Hospital charges for a community inpatient palliative care program

John D. Cowan, MD

Palliative Care Service, Advanced Illness Assistance Team, Blount Memorial Hospital, Maryville, Tennessee

Defining financial parameters of palliative care (PC) is important for providing sustainable programming. In our study, we evaluated hospital length of stay (LOS) and charges for the first 164 inpatient PC consultations performed by the Advanced Illness Assistance (AIA) team at Blount Memorial Hospital (BMH). These AIA patients had a median LOS of 11 days (range, 3-114 days), mean total charges per patient of $65,795, and mean daily charges of $3,809. Higher mean daily charges (p = 2.74 E-08, chi-square) were associated with patients who received consultation because of nonphysical symptom reasons. Patients were followed in PC consultation (AIA follow-up days) for a median of five days (range, 1-48), and had mean daily charges of $3,117. These mean daily charges were $414 less than the charges for the five days prior to PC consultation (pre-AIA days) (p = 0.04, t-test). There was a significant decrease in laboratory and imaging charges during AIA follow-up (p = 0.04, t-test).

The study included a reference group of patients whose information was obtained retrospectively from the BMH Atlas® (MediQual, Marlborough, MA) database. These reference group patients were hospitalized at BMH during the same time, but they were not seen by the AIA team. The reference group was matched by Diagnosis Related Group (DRG), Admission Severity Grade (ASG), and disposition to the AIA patients. The Atlas patients had a shorter median LOS of six days (range, 1-105 days), and significantly greater mean daily charges of $4,105 (p = 0.006, t-test) compared with AIA patients. Mean daily charges decreased for Atlas patients, as their day of discharge approached (p < 0.001).

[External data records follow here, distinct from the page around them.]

(* ===== verification/MuxFlows.v ===== *)
(** * MuxFlows: the receive side of a session's Net datagram flows
      ([crates/client/src/net.rs]; [DatagramStats] of [crates/yas/src/net.rs])

    Each flow has a bounded queue that drops its oldest datagrams; the session
    reader feeds it through [dispatch_event]. *)

From S2P Require Import Prelude Schema Codec CodecFacts Wire Datagrams Frame Transfer State NetWire Native NativeFramed.

Definition net_event_DATAGRAM_STATS : Z := 0x0001.

(** ** Flows *)

Definition DATAGRAM_QUEUE_BYTES : Z := 1024 * 1024.

(** [DatagramState], with its [DatagramReceive] under the lock. *)
Record DatagramState := mkDatagramState {
  fl_delivery : DatagramDelivery; fl_max_payload : Z; fl_max_queue : Z; fl_queue : list (list byte);
  fl_queued_bytes : Z; fl_last_sequence : option Z; fl_stats : option DatagramStats;
  fl_error : option ClientError
}.

Definition DatagramState_new (delivery : DatagramDelivery) (max_payload max_queue : Z) : DatagramState :=
  mkDatagramState delivery max_payload (Z.max max_queue 1) [] 0 None None None.

Definition fl_set_queue (queue : list (list byte)) (queued_bytes : Z) (f : DatagramState) : DatagramState :=
  mkDatagramState (fl_delivery f) (fl_max_payload f) (fl_max_queue f) queue queued_bytes (fl_last_sequence f)
    (fl_stats f) (fl_error f).
Definition fl_set_last_sequence (s : option Z) (f : DatagramState) : DatagramState :=
  mkDatagramState (fl_delivery f) (fl_max_payload f) (fl_max_queue f) (fl_queue f) (fl_queued_bytes f) s
    (fl_stats f) (fl_error f).
Definition fl_set_stats (s : option DatagramStats) (f : DatagramState) : DatagramState :=
  mkDatagramState (fl_delivery f) (fl_max_payload f) (fl_max_queue f) (fl_queue f) (fl_queued_bytes f)
    (fl_last_sequence f) s (fl_error f).
Definition fl_set_error (e : option ClientError) (f : DatagramState) : DatagramState :=
  mkDatagramState (fl_delivery f) (fl_max_payload f) (fl_max_queue f) (fl_queue f) (fl_queued_bytes f)
    (fl_last_sequence f) (fl_stats f) e.

(** The loop that makes room: the oldest go first. *)
Fixpoint flow_make_room (max_queue incoming : Z) (queue : list (list byte)) (queued_bytes : Z) :
    list (list byte) * Z :=
  if (max_queue <=? len queue) || (DATAGRAM_QUEUE_BYTES <? queued_bytes + incoming) then
    match queue with
    | [] => (queue, queued_bytes)
    | dropped :: rest => flow_make_room max_queue incoming rest (saturating_sub queued_bytes (len dropped))
    end
  else (queue, queued_bytes).

Definition flow_push (d : Datagram) : call DatagramState () := fun f =>
  if fl_max_payload f <? len (dg_payload d) then
    (Err (client_protocol "YAS Net datagram exceeds its flow's maximum"), f)
  else
    let tunnelled := bool_decide (fl_delivery f = ReliableTunnel) in
    if tunnelled && match fl_last_sequence f with Some sequence => dg_sequence d <=? sequence | None => false end then
      (Err (client_protocol "YAS Net datagram sequence did not increase"), f)
    else
      let f := if tunnelled then fl_set_last_sequence (Some (dg_sequence d)) f else f in
      let (queue, queued_bytes) := flow_make_room (fl_max_queue f) (len (dg_payload d)) (fl_queue f) (fl_queued_bytes f) in
      if len (dg_payload d) <=? DATAGRAM_QUEUE_BYTES then
        (Ok (), fl_set_queue (queue ++ [dg_payload d]) (queued_bytes + len (dg_payload d)) f)
      else (Ok (), fl_set_queue queue queued_bytes f).

Definition flow_stats (stats : DatagramStats) (f : DatagramState) : DatagramState :=
  if match fl_stats f with None => true | Some previous => ds_revision previous <? ds_revision stats end then
    fl_set_stats (Some stats) f
  else f.

Definition flow_fail (error : ClientError) (f : DatagramState) : DatagramState :=
  match fl_error f with None => fl_set_error (Some error) f | Some _ => f end.

(** What [DatagramFlow::recv] finds: [None] is still nothing to return. *)
Definition flow_recv : call DatagramState (option (option (list byte))) := fun f =>
  match fl_queue f with
  | payload :: rest => (Ok (Some (Some payload)), fl_set_queue rest (saturating_sub (fl_queued_bytes f) (len payload)) f)
  | [] =>
      match fl_error f with
      | Some error => (Err error, f)
      | None =>
          if match fl_stats f with Some stats => ds_final_stats stats | None => false end then (Ok (Some None), f)
          else (Ok None, f)
      end
  end.

(** [dispatch_event], on the registry of flows. *)
Definition flow_dispatch (frame : Frame) (lossy : bool) : call (gmap Z DatagramState) () := fun flows =>
  if negb (fh_sensitive (fr_header frame)) then
    (if lossy then Ok () else Err (client_protocol "YAS Net event omitted the SENSITIVE flag"), flows)
  else if fh_kind (fr_header frame) =? net_event_DATAGRAM then
    match (decode (fr_payload frame) : result Error Datagram) with
    | Err error => (if lossy then Ok () else Err (wire_error error), flows)
    | Ok datagram =>
        match flows !! dg_flow_handle datagram with
        | None => (Ok (), flows)
        | Some flow =>
            if lossy && negb (bool_decide (fl_delivery flow = DeliveryNative)) then (Ok (), flows)
            else
              let (r, flow) := flow_push datagram flow in
              (match r with Err error => if lossy then Ok () else Err error | Ok u => Ok u end,
               <[dg_flow_handle datagram := flow]> flows)
        end
    end
  else if fh_kind (fr_header frame) =? net_event_DATAGRAM_STATS then
    if lossy then (Ok (), flows)
    else
      match (decode (fr_payload frame) : result Error DatagramStats) with
      | Err error => (Err (wire_error error), flows)
      | Ok stats =>
          match flows !! ds_flow_handle stats with
          | None => (Ok (), flows)
          | Some flow => (Ok (), <[ds_flow_handle stats := flow_stats stats flow]> flows)
          end
      end
  else (if lossy then Ok () else Err (client_protocol "unexpected YAS Net event"), flows).

(** ** The queue is bounded and keeps what came last *)

Definition queued (l : list (list byte)) : Z := foldr (λ p n, len p + n) 0 l.

Record Flow_ok (f : DatagramState) : Prop := {
  fk_bytes : fl_queued_bytes f = queued (fl_queue f);
  fk_bounded : queued (fl_queue f) <= DATAGRAM_QUEUE_BYTES;
  fk_count : len (fl_queue f) <= fl_max_queue f;
  fk_room : 1 <= fl_max_queue f
}.

Lemma queued_app l1 l2 : queued (l1 ++ l2) = queued l1 + queued l2.
Proof. unfold queued. induction l1 as [|p l1 IH]; [done|]. cbn. lia. Qed.
Lemma queued_nonneg l : 0 <= queued l.
Proof. unfold queued. induction l as [|p l IH]; [done|]. cbn. pose proof (len_nonneg p). lia. Qed.

Lemma flow_make_room_ok max incoming queue bytes queue' bytes' :
  1 <= max → bytes = queued queue → flow_make_room max incoming queue bytes = (queue', bytes') →
  bytes' = queued queue' ∧ (∃ dropped, queue = dropped ++ queue') ∧ len queue' < max
  ∧ (queue' = [] ∨ bytes' + incoming <= DATAGRAM_QUEUE_BYTES).
Proof.
  intros Hm. revert bytes. induction queue as [|p queue IH]; intros bytes Hb H; cbn [flow_make_room] in H.
  - assert (queue' = [] ∧ bytes' = bytes) as [-> ->] by (case_match; by simplify_eq).
    split_and!; [done|by exists []|rewrite len_nil; lia|by left].
  - destruct (orb _ _) eqn:E.
    + apply IH in H as (H1 & (dropped & ->) & H2 & H3).
      * split_and!; try done. by exists (p :: dropped).
      * rewrite Hb. unfold saturating_sub, queued. cbn [foldr]. fold (queued queue). pose proof (queued_nonneg queue). lia.
    + injection H as <- <-. apply orb_false_iff in E as [E1 E2]. split_and!; [done|by exists []|lia|right; lia].
Qed.

Lemma flow_push_ok d f : Flow_ok f → Flow_ok (flow_push d f).2.
Proof.
  intros Hf. pose proof Hf as [H1 H2 H3 H4]. unfold flow_push. case_match; [exact Hf|]. cbv zeta. case_match; [exact Hf|].
  set (g := if bool_decide _ then _ else f).
  assert (fl_max_queue g = fl_max_queue f ∧ fl_queue g = fl_queue f ∧ fl_queued_bytes g = fl_queued_bytes f) as (Eq & Ew & Eb)
    by (subst g; by destruct (bool_decide _)).
  rewrite Eq, Ew, Eb. destruct (flow_make_room _ _ _ _) as [queue bytes] eqn:E.
  apply flow_make_room_ok in E as (-> & (dropped & Hd) & Hc & Hr); [|done|done].
  rewrite Hd, queued_app in H2. pose proof (queued_nonneg dropped).
  assert (queued [dg_payload d] = len (dg_payload d)) as Hone by (unfold queued; cbn; lia).
  destruct (Z.leb_spec (len (dg_payload d)) DATAGRAM_QUEUE_BYTES); split;
    cbn [snd fl_set_queue fl_queued_bytes fl_queue fl_max_queue]; rewrite ?queued_app, ?len_app, ?Eq, ?Hone; try lia.
  - destruct Hr as [-> | Hr]; [cbn; lia|]. lia.
  - change (len [dg_payload d]) with 1. lia.
Qed.

(** What is kept is the newest, in order. *)
Lemma flow_push_keeps_newest d f :
  Flow_ok f → (flow_push d f).1 = Ok () → len (dg_payload d) <= DATAGRAM_QUEUE_BYTES →
  ∃ dropped kept, fl_queue f = dropped ++ kept ∧ fl_queue (flow_push d f).2 = kept ++ [dg_payload d].
Proof.
  intros [H1 H2 H3 H4] Hok Hl. unfold flow_push in *. case_match; [done|]. case_match; [done|]. cbv zeta in *.
  set (g := if bool_decide _ then _ else f) in *.
  assert (fl_max_queue g = fl_max_queue f ∧ fl_queue g = fl_queue f ∧ fl_queued_bytes g = fl_queued_bytes f) as (Eq & Ew & Eb)
    by (subst g; by destruct (bool_decide _)).
  rewrite Eq, Ew, Eb in *. destruct (flow_make_room _ _ _ _) as [queue bytes] eqn:E.
  apply flow_make_room_ok in E as (_ & (dropped & Hd) & _ & _); [|done|done].
  apply Z.leb_le in Hl. rewrite Hl in *. by exists dropped, queue.
Qed.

Estimates of potential charge savings were calculated in two ways: 1) by evaluating the effect of decreasing the LOS of Atlas patients with long LOS (more than seven days) to the level of AIA patients with long LOS, and 2) by comparing the actual mean patient charges during AIA follow-up with using the pre-AIA mean daily charges during the AIA follow-up period and correcting for the effect of decreasing charges that occurred as discharge approached. The estimated savings achieved by decreasing long LOS were more than $100,000 per year, and estimated savings achieved using AIA follow-up charges were more than $1,801,930 per year.